Adept Releases Persimmon-8B, Most Powerful Open Source AI Model Under 10B Parameters
When compared to LLama 2 and MPT 7B Instruct, Persimmon-8B-FT is the strongest performing model on all but one of the metrics.
San Francisco-based AI startup Adept announced today the open source release of Persimmon-8B, their new language model with 8.3 billion parameters. Persimmon-8B represents the most capable fully open source AI model available today under 10 billion parameters.
Persimmon-8B brings a suite of features that make it a standout among its peers. The model is designed for maximum flexibility, released under an Apache license, and carries the distinction of being the most powerful fully permissively-licensed language model with fewer than 10 billion parameters.
One of its most intriguing aspects is its context size of 16K, which is 4 times that of LLaMA2 and 8 times that of well-known models like GPT-3. This increased context size enables Persimmon-8B to understand and generate text with greater coherency and applicability in a broad range of use cases.
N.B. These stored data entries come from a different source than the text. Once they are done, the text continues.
(** [SIMULATION_STAGES], lines 25-46. *)
Definition SIMULATION_STAGES : list SimulationStage :=
  [ {| stage_tree := simulated_tree [("form", simulated_form [])];
       stage_stream := json "{'op':'set','path':'/root','value':'form'}" |};
    {| stage_tree :=
         simulated_tree [("form", simulated_form ["name"]);
                         ("name", simulated_field "name" "Input" "Name")];
       stage_stream :=
         json "{'op':'add','path':'/elements/form','value':{'key':'form','type':'Form','props':{'title':'Contact Us'},'children':['name']}}" |};
    {| stage_tree :=
         simulated_tree [("form", simulated_form ["name"; "email"]);
                         ("name", simulated_field "name" "Input" "Name");
                         ("email", simulated_field "email" "Input" "Email")];
       stage_stream :=
         json "{'op':'add','path':'/elements/email','value':{'key':'email','type':'Input','props':{'label':'Email','name':'email'}}}" |};
    {| stage_tree :=
         simulated_tree [("form", simulated_form ["name"; "email"; "message"]);
                         ("name", simulated_field "name" "Input" "Name");
                         ("email", simulated_field "email" "Input" "Email");
                         ("message", simulated_field "message" "Textarea" "Message")];
       stage_stream :=
         json "{'op':'add','path':'/elements/message','value':{'key':'message','type':'Textarea','props':{'label':'Message','name':'message'}}}" |};
    {| stage_tree :=
         simulated_tree [("form", simulated_form ["name"; "email"; "message"; "submit"]);
                         ("name", simulated_field "name" "Input" "Name");
                         ("email", simulated_field "email" "Input" "Email");
                         ("message", simulated_field "message" "Textarea" "Message");
                         ("submit", simulated_submit)];
       stage_stream :=
         json "{'op':'add','path':'/elements/submit','value':{'key':'submit','type':'Button','props':{'label':'Send Message','action':'submit'}}}" |} ]%string.

(** [type Tab = "stream" | "json" | "code"] *)
Inductive Tab := tab_stream | tab_json | tab_code.
(** * RouteWise: the route optimiser of [src/utils/tsp-algorithms.ts]

    A shallow embedding of the three solvers (exhaustive search, Held-Karp
    subset DP, nearest neighbour followed by 2-opt), of the dispatcher
    [optimizeRoute] and of the metrics reducer [calculateRouteMetrics],
    together with the properties the specification states about them.

    Conventions of the embedding.
    - JavaScript numbers that hold stop indices, seconds, metres and money
      are integers of [Z]; [Infinity], which the solvers use as the initial
      value of a running minimum, is the extra point of [num].
    - A matrix is a list of rows.  Reading [matrix[i][j].duration] where the
      row or the cell is [undefined] throws a [TypeError]; this is the only
      exception the code can raise, and it is the [TypeError] outcome.
    - [while] loops and the recursion of [permute] run on fuel; running out
      of it is the outcome [OutOfFuel], which the theorems show is never
      reached from the entry points. *)

From stdpp Require Import base numbers list list_numbers option gmap strings pretty sorting.

Open Scope Z_scope.

(** ** Outcomes *)

Inductive result (A : Type) : Type :=
  | Ok (a : A)
  | TypeError
  | OutOfFuel.
Arguments Ok {A} a.
Arguments TypeError {A}.
Arguments OutOfFuel {A}.

#[global] Instance result_ret : MRet result := @Ok.
#[global] Instance result_bind : MBind result := λ A B f r,
  match r with
  | Ok a => f a
  | TypeError => TypeError
  | OutOfFuel => OutOfFuel
  end.

(** [for (const x of xs) body], the loop state threaded through [body]. *)
Fixpoint forM {S A : Type} (body : S → A → result S) (xs : list A) (s : S)
  : result S :=
  match xs with
  | [] => Ok s
  | x :: xs' => s' ← body s x; forM body xs' s'
  end.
Despite being trained on only 37% as much data as its closest competitor, LLaMA2, Persimmon-8B’s performance is comparable, signaling high levels of efficiency.
The 8B size is a sweet spot for most users without access to large-scale compute—they can be finetuned on a single GPU, run at a decent speed on modern MacBooks, and may even fit on mobile devices.
Persimmon-8B represents one early output of Adept’s model scaling program that will support the company’s future AI products. Adept aims to develop an AI agent to assist people across a wide range of computer tasks.
Alongside the model, Adept has published custom high-speed inference code that matches speeds of optimized C++ implementations like NVIDIA’s FasterTransformer, while retaining PyTorch flexibility. This innovation could significantly accelerate application development.
The announcement also touched on the complexities of evaluating language models, discussing the limitations of the commonly used methods that focus on intrinsic knowledge rather than interactive capabilities. Adept emphasized that they use direct answer generation for evaluations, more closely mimicking how users interact with language models.
Initial tests show Persimmon-8B surpassing other models on popular AI benchmarks like Winogrande, HellaSwag, and ARC when fine-tuned. Adept cautions that as a raw model release, no measures have yet been implemented to control for toxic outputs.
This release is part of a broader strategy that Adept has for the coming months. By making this robust and flexible language model available to the public, Adept hopes to spur even greater innovation in the world of artificial intelligence.
Given its feature set and capabilities, it’s safe to say that this model will serve as a cornerstone for numerous ground-breaking applications and research in the near future. The code, weights, and documentation for Persimmon-8B are available now on Adept’s GitHub.
Thank you for that, and holy moly is this LLM incredible!
Looks cool! But the GitHub mentions needing a 40-80GB GPU? Was really hoping to test this out myself but it looks like that may be out of the cards for me.